Ich nahm das Halbachtboot. Mara schlief noch tief und fest, als ich aufstand, also schrieb ich ihr einen Zettel:
Bin in Zagreb, meine Mama holen.
Komme morgen wieder,
Kuss, A.
Es war lange her, dass ich so einen Zettel geschrieben hatte - oder dass ich auch nur das Gefühl gehabt hatte, ich sollte es tun. Es war ein bisschen merkwürdig, dass ich es gerade jetzt tat, denn es entsprach so überhaupt nicht dem, was zwischen Mara und mir lief. Ja, wir hatten viel Zeit miteinander verbracht in den letzten drei Wochen, und ja, wir waren beide ziemlich verknallt, aber das war noch lange kein Grund, sich verpflichtet zu fühlen - jedenfalls war es das in den vergangenen Jahren nicht gewesen, in vergleichbaren Situationen. Aber das mit dem Vergleichen ist ja so eine Sache, im Grunde völlig unzulässig, und Mara . gerade Mara eignete sich so gar nicht dafür.
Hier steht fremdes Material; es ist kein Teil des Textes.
(** The whole request. *)
Lemma wp_program_request a value index (Q : unit -> usb H dfu_app -> Prop) E s :
  USB_ControlRequest c = mk_request 0x21 DFU_REQ_DNLOAD value index (48 + Z.of_nat (length bs)) ->
  IsSecure a = false -> WaitForExit a = false -> length (Data (SentCommand a)) = 5%nat -> 0 <= Flash64KBPage a < 256 ->
  arrived c (mk_stage (program_command start last ++ filler ++ bs ++ suffix) 0) a s ->
  (forall n s', app s' = programmed start last n (words_of bs) a -> Q tt s') ->
  wp (dfu_ControlRequest fuel page BOOT_START_ADDR sig1 sig2 sig3 contents) Q E s.
Proof.
  intros Hreq Hsec Hw Hd H64 Hs HQ. unfold dfu_ControlRequest, get_request. apply wp_bind, wp_get_mem. rewrite (proj2 (proj2 (proj1 Hs))), Hreq.
  cbn [bmRequestType bRequest wLength negb Z.land Pos.land Z.eqb Pos.eqb]. unfold LEDs_ToggleLEDs. apply wp_bind, wp_write_reg.
  match goal with |- wp _ _ _ ?t => set (s1 := t) end.
  assert (arrived c (mk_stage (program_command start last ++ filler ++ bs ++ suffix) 0) a s1) as S1.
  { destruct Hs as [[D1 A1] W1]. subst s1. split; [split; [|exact A1]|]; cbn;
      [by rewrite (proj1 (dl_other PIND _ (hw s) ltac:(done)))|by rewrite (proj2 (dl_other PIND _ (hw s) ltac:(done)))]. }
  clearbody s1. eapply wp_bind, wp_on; [exact S1|]. intros s2 S2. unfold dfu_dnload. change (DFU_REQ_DNLOAD =? DFU_REQ_DNLOAD) with true. cbv iota.
  unfold Endpoint_ClearSETUP. eapply wp_bind, wp_next; [|exact S2|]; [by right|]. rewrite next_stage_empty. intros s3 S3.
  eapply wp_bind, wp_get_waiting; [exact S3|]. change (WaitForExit (with_command _ _ _ a)) with (WaitForExit a). rewrite Hw.
  apply wp_bind, wp_ret. eapply wp_bind, wp_get_waiting; [exact S3|]. cbn [SentCommand set_command DataSize].
  rewrite (proj2 (Z.eqb_neq _ 0)) by lia. destruct (Data (SentCommand a)) as [|d0 [|d1 [|d2 [|d3 [|d4 [|]]]]]] eqn:Ed; try done.
  apply wp_bind. eapply (wp_load_command d0 d1 d2 d3 d4 _ start last _ 26); [done| |].
  { replace (Nat.min 32 _) with 32%nat in S3; [exact S3|]. rewrite !length_app. cbn [length program_command]. lia. }
  intros s4 S4. cbn [when]. eapply wp_bind, wp_dfu; [exact S4|]. change (DFU_State (programming _ _ _ _)) with dfuDNLOAD_IDLE.
  rewrite Z.eqb_refl. eapply wp_bind, wp_bind, wp_dfu; [exact S4|]. cbn [programming set_dfu_state add_mem set_end set_start set_command SentCommand DataSize].
  rewrite command_size, (proj2 (Z.eqb_neq _ 0)) by lia. rewrite command_size in S4 by lia.
  eapply (wp_download start last filler bs suffix); try done; [lia|lia|lia|]. intros d s5 Hd5 S5. cbn [when].
  eapply wp_status; [by rewrite Hreq|exact Hd5|exact S5|]. apply HQ.
Qed.
End request.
Sie war gleichzeitig spröde und leidenschaftlich, eigensinnig und nachgiebig, sperrig und geschmeidig, und sie schien ihre Unabhängigkeit ebenso zu lieben wie ich. Deshalb war es komisch, das mit dem Zettel. Ich spürte eine leichte Irritation, als ich ihn beim Hinausgehen auf dem Tisch liegen sah, überlegte kurz, ihn wieder wegzunehmen oder aber ihn mit einem Stein zu beschweren, damit ihn ein eventuell aufkommender Wind nicht wegwehen konnte (es war seit Tagen vollkommen windstill). Dann zog ich vorsichtig die Tür zu, um keinen Lärm zu machen, und ging mit einem kleinen Lächeln über mich selbst durch die schlafenden Gassen in Richtung Hafen. Als ich unten am Pier stand und eine Zigarette rauchte, dachte ich noch kurz darüber nach, doch sobald ich am Boot war, hatte ich es vergessen.
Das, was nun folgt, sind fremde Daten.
#[export] Instance sim_port_hardware : Hardware sim_port := {
  rd r h :=
    match r with
    | UEINTX =>
        let p := sp_port h in
        let free := (sim_port_wait h =? 0)%nat in
        let rwal := if p_sel p =? 4 then negb (bool_decide (p_rx p = [])) else (length (p_tx p) <? 16)%nat in
        ((if free then Z.lor (2 ^ RXOUTI) (2 ^ TXINI) else 0) + (if rwal then 2 ^ RWAL else 0), mk_sim_port p (pred (sim_port_wait h)))
    | UEDATX => (default 0 (head (p_rx (sp_port h))), mk_sim_port (port_drop (tail (p_rx (sp_port h))) (sp_port h)) (sp_wait h))
    | USB_DeviceState => (DEVICE_STATE_Configured, h)
    | _ => (0, h)
    end;
  wr r v h :=
    match r with
    | UENUM => mk_sim_port (port_select v (sp_port h)) (sp_wait h)
    | UEDATX => mk_sim_port (port_put v (sp_port h)) (sp_wait h)
    | UEINTX =>
        if p_sel (sp_port h) =? 4 then mk_sim_port (port_fetch (sp_port h)) 2
        else mk_sim_port (port_send (sp_port h)) 2
    | _ => h
    end }.

Lemma sim_flags h n : n = RXOUTI \/ n = TXINI -> Z.testbit (rd UEINTX h).1 n = (sim_port_wait h =? 0)%nat.
Proof. intros [-> | ->]; cbn -[Nat.min]; by repeat match goal with |- context [if ?c then _ else _] => destruct c end. Qed.

#[export] Instance sim_port_host : PortHost sim_port 2.
Proof.
  refine {| port_of := sp_port; port_wait := sim_port_wait |}.
  - intros h. unfold sim_port_wait. lia.
  - done.
  - intros [] h Hr; done.
  - intros [] h Hr; done.
  - intros h. unfold sim_port_wait. cbn -[Nat.min]. unfold sim_port_wait. lia.
  - done.
  - intros h _ _. apply sim_flags. by left.
  - intros h Hsel Hw. cbn -[Nat.min]. rewrite Hsel, Hw. cbn. by destruct (bool_decide _).
  - intros h x rest Hsel Hw Hrx. cbn. rewrite Hrx. done.
  - intros h v Hsel _ _. cbn. by rewrite Hsel.
  - intros h _. apply sim_flags. by right.
  - intros h Hsel Hw. cbn -[Nat.min Nat.ltb]. rewrite Hsel, Hw. cbn -[Nat.ltb]. by destruct (_ <? _)%nat.
  - intros h v Hsel Hw Hl Hv. split; [done|exact Hw].
  - intros h v Hsel _ _. cbn. by rewrite Hsel.
Defined.

Definition sim_block : list Z := [12; 148; 52; 0; 12; 148; 62; 0].

(** Reads of the simulated flash memory. *)
Definition sim_contents (ops : list mem_op) (op : mem_op) : Z :=
  match op with FlashReadByte x => flash_byte (page := 2 ^ 3) (spm_run 3 (spm_of ops) sim_flash_old) x | _ => 0 end.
Ich freute mich auf den kleinen Ausflug, so wie man sich immer freut, wenn man im Sommer für kurze Zeit die Insel verlässt - in dem Bewusstsein, dass man es nie ohne äußeren Anlass tut und dass man bald wiederkommt. Es war jetzt schon heiß, und die Segeljachten, die in der Bok ankerten, hätten selbst auf dem offenen Meer den Motor anwerfen müssen, um vom Fleck zu kommen, träge lagen sie in der spiegelglatten See wie vollgefressene Krokodile. Kein Wölkchen war zu sehen, das Wasser schimmerte türkis in der sandigen Bucht, die Szenerie erinnerte mich flüchtig an ganz andere Weltgegenden, die Andamanen, die Inseln unter dem Winde, an deren trügerische Friedlichkeit.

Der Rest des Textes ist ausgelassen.